=== Data for review ===

(** * reptar: structural descriptors and acceptance criteria

    A shallow embedding of [reptar/descriptors.py]: the descriptor
    functions [get_center_of_mass], [max_atom_pair_dist] and
    [com_distance_sum], and the [Criteria] class with its [accept] method.

    NumPy arrays of floats are modelled as lists over an abstract scalar
    type carrying the arithmetic the code uses (class [Scalar]).  Two
    instances are given: the real numbers (exact arithmetic) and IEEE-754
    binary64 (the arithmetic of [numpy.float64]).  Python exceptions are
    modelled by the error monad [result]. *)

From Stdlib Require Import PrimFloat.
From Stdlib Require Import Reals Lra.
From stdpp Require Import gmap strings list fin_maps.
(** [argparse] only lets declared choices through. *)
Lemma accepted_output (declared : list (string * option (list string)))
    (command_line : argv) (flag v : string) (choices : list string) :
  forallb (arg_accepted declared) command_line = true ->
  (forall d, In d declared -> fst d = flag -> snd d = Some choices) ->
  last_value flag command_line = Some v -> py_in v choices = true.
Proof.
  intros Hacc Hdecl. induction command_line as [|[f x] rest IH]; [discriminate |].
  simpl in Hacc. apply andb_prop in Hacc as [Hhere Hacc]. simpl.
  destruct (last_value flag rest) as [v'|].
  - intros [= ->]. now apply IH.
  - destruct (String.eqb_spec f flag) as [-> | _]; [| discriminate].
    intros [= ->]. unfold arg_accepted in Hhere.
    apply existsb_exists in Hhere as (d & Hd & Hok).
    apply andb_prop in Hok as [Hname Hchoice]. cbn [fst snd] in *.
    apply String.eqb_eq in Hname. symmetry in Hname.
    rewrite (Hdecl d Hd Hname) in Hchoice. exact Hchoice.
Qed.

Lemma py_in_lower_domain (domain : list string) (v : string) :
  Forall (fun x => lower x = x) domain ->
  py_in v domain = true -> lower v = v /\ py_in (lower v) domain = true.
Proof.
  intros Hdom Hin. unfold py_in in Hin. apply existsb_exists in Hin as (x & Hx & E).
  apply String.eqb_eq in E. subst x.
  rewrite List.Forall_forall in Hdom. rewrite (Hdom v Hx). split; [reflexivity |].
  unfold py_in. apply existsb_exists. exists v. split; [exact Hx |].
  apply String.eqb_refl.
Qed.


Lemma accepted_value_normal (declared : list (string * option (list string)))
    (command_line : argv) (flag default_value : string) (domain : list string) :
  forallb (arg_accepted declared) command_line = true ->
  (forall d, In d declared -> fst d = flag -> snd d = Some domain) ->
  Forall (fun x => lower x = x) domain ->
  py_in default_value domain = true ->
  let v := default default_value (last_value flag command_line) in
  lower v = v /\ py_in (lower v) domain = true.
Proof.
  intros Hacc Hdecl Hdom Hdef v. apply py_in_lower_domain; [exact Hdom |].
  subst v. destruct (last_value flag command_line) as [x|] eqn:E; [| exact Hdef].
  eapply accepted_output; eauto.
Qed.

Lemma format_domain_lower : Forall (fun x => lower x = x) format_domain.
Proof. repeat constructor. Qed.

Lemma detail_domain_lower : Forall (fun x => lower x = x) detail_domain.
Proof. repeat constructor. Qed.

(** A command line that [argparse] accepts causes no warning. *)
Lemma c4_init_accepted (command_line : argv) (w : World) :
  forallb (arg_accepted C4.declared) command_line = true ->
  C4.__init__ (py_or (last_value "dir" command_line) "docs/diagrams")
              (default "png" (last_value "output" command_line)) w
  = then_mkdir (requested_dir command_line)
      (C4.mkGenerator (default "png" (last_value "output" command_line))
                      (requested_dir command_line)) w.
Proof.
  intros Hacc. rewrite c4_init_spec. unfold normalized, format_warnings.
  destruct (accepted_value_normal C4.declared command_line "output" "png"
              format_domain Hacc) as [Hlow Hin];
    [ | apply format_domain_lower | reflexivity | ].
  { intros d Hd Hname. simpl in Hd.
    destruct Hd as [<- | [<- | [<- | []]]]; try discriminate; reflexivity. }
  rewrite Hin, Hlow, printed_nil. reflexivity.
Qed.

===

Return every record above exactly as written.

(** * reptar: structural descriptors and acceptance criteria

    A shallow embedding of [reptar/descriptors.py]: the descriptor
    functions [get_center_of_mass], [max_atom_pair_dist] and
    [com_distance_sum], and the [Criteria] class with its [accept] method.

    NumPy arrays of floats are modelled as lists over an abstract scalar
    type carrying the arithmetic the code uses (class [Scalar]).  Two
    instances are given: the real numbers (exact arithmetic) and IEEE-754
    binary64 (the arithmetic of [numpy.float64]).  Python exceptions are
    modelled by the error monad [result]. *)

From Stdlib Require Import PrimFloat.
From Stdlib Require Import Reals Lra.
From stdpp Require Import gmap strings list fin_maps.
(** [argparse] only lets declared choices through. *)
Lemma accepted_output (declared : list (string * option (list string)))
    (command_line : argv) (flag v : string) (choices : list string) :
  forallb (arg_accepted declared) command_line = true ->
  (forall d, In d declared -> fst d = flag -> snd d = Some choices) ->
  last_value flag command_line = Some v -> py_in v choices = true.
Proof.
  intros Hacc Hdecl. induction command_line as [|[f x] rest IH]; [discriminate |].
  simpl in Hacc. apply andb_prop in Hacc as [Hhere Hacc]. simpl.
  destruct (last_value flag rest) as [v'|].
  - intros [= ->]. now apply IH.
  - destruct (String.eqb_spec f flag) as [-> | _]; [| discriminate].
    intros [= ->]. unfold arg_accepted in Hhere.
    apply existsb_exists in Hhere as (d & Hd & Hok).
    apply andb_prop in Hok as [Hname Hchoice]. cbn [fst snd] in *.
    apply String.eqb_eq in Hname. symmetry in Hname.
    rewrite (Hdecl d Hd Hname) in Hchoice. exact Hchoice.
Qed.

Lemma py_in_lower_domain (domain : list string) (v : string) :
  Forall (fun x => lower x = x) domain ->
  py_in v domain = true -> lower v = v /\ py_in (lower v) domain = true.
Proof.
  intros Hdom Hin. unfold py_in in Hin. apply existsb_exists in Hin as (x & Hx & E).
  apply String.eqb_eq in E. subst x.
  rewrite List.Forall_forall in Hdom. rewrite (Hdom v Hx). split; [reflexivity |].
  unfold py_in. apply existsb_exists. exists v. split; [exact Hx |].
  apply String.eqb_refl.
Qed.


Lemma accepted_value_normal (declared : list (string * option (list string)))
    (command_line : argv) (flag default_value : string) (domain : list string) :
  forallb (arg_accepted declared) command_line = true ->
  (forall d, In d declared -> fst d = flag -> snd d = Some domain) ->
  Forall (fun x => lower x = x) domain ->
  py_in default_value domain = true ->
  let v := default default_value (last_value flag command_line) in
  lower v = v /\ py_in (lower v) domain = true.
Proof.
  intros Hacc Hdecl Hdom Hdef v. apply py_in_lower_domain; [exact Hdom |].
  subst v. destruct (last_value flag command_line) as [x|] eqn:E; [| exact Hdef].
  eapply accepted_output; eauto.
Qed.

Lemma format_domain_lower : Forall (fun x => lower x = x) format_domain.
Proof. repeat constructor. Qed.

Lemma detail_domain_lower : Forall (fun x => lower x = x) detail_domain.
Proof. repeat constructor. Qed.

(** A command line that [argparse] accepts causes no warning. *)
Lemma c4_init_accepted (command_line : argv) (w : World) :
  forallb (arg_accepted C4.declared) command_line = true ->
  C4.__init__ (py_or (last_value "dir" command_line) "docs/diagrams")
              (default "png" (last_value "output" command_line)) w
  = then_mkdir (requested_dir command_line)
      (C4.mkGenerator (default "png" (last_value "output" command_line))
                      (requested_dir command_line)) w.
Proof.
  intros Hacc. rewrite c4_init_spec. unfold normalized, format_warnings.
  destruct (accepted_value_normal C4.declared command_line "output" "png"
              format_domain Hacc) as [Hlow Hin];
    [ | apply format_domain_lower | reflexivity | ].
  { intros d Hd Hname. simpl in Hd.
    destruct Hd as [<- | [<- | [<- | []]]]; try discriminate; reflexivity. }
  rewrite Hin, Hlow, printed_nil. reflexivity.
Qed.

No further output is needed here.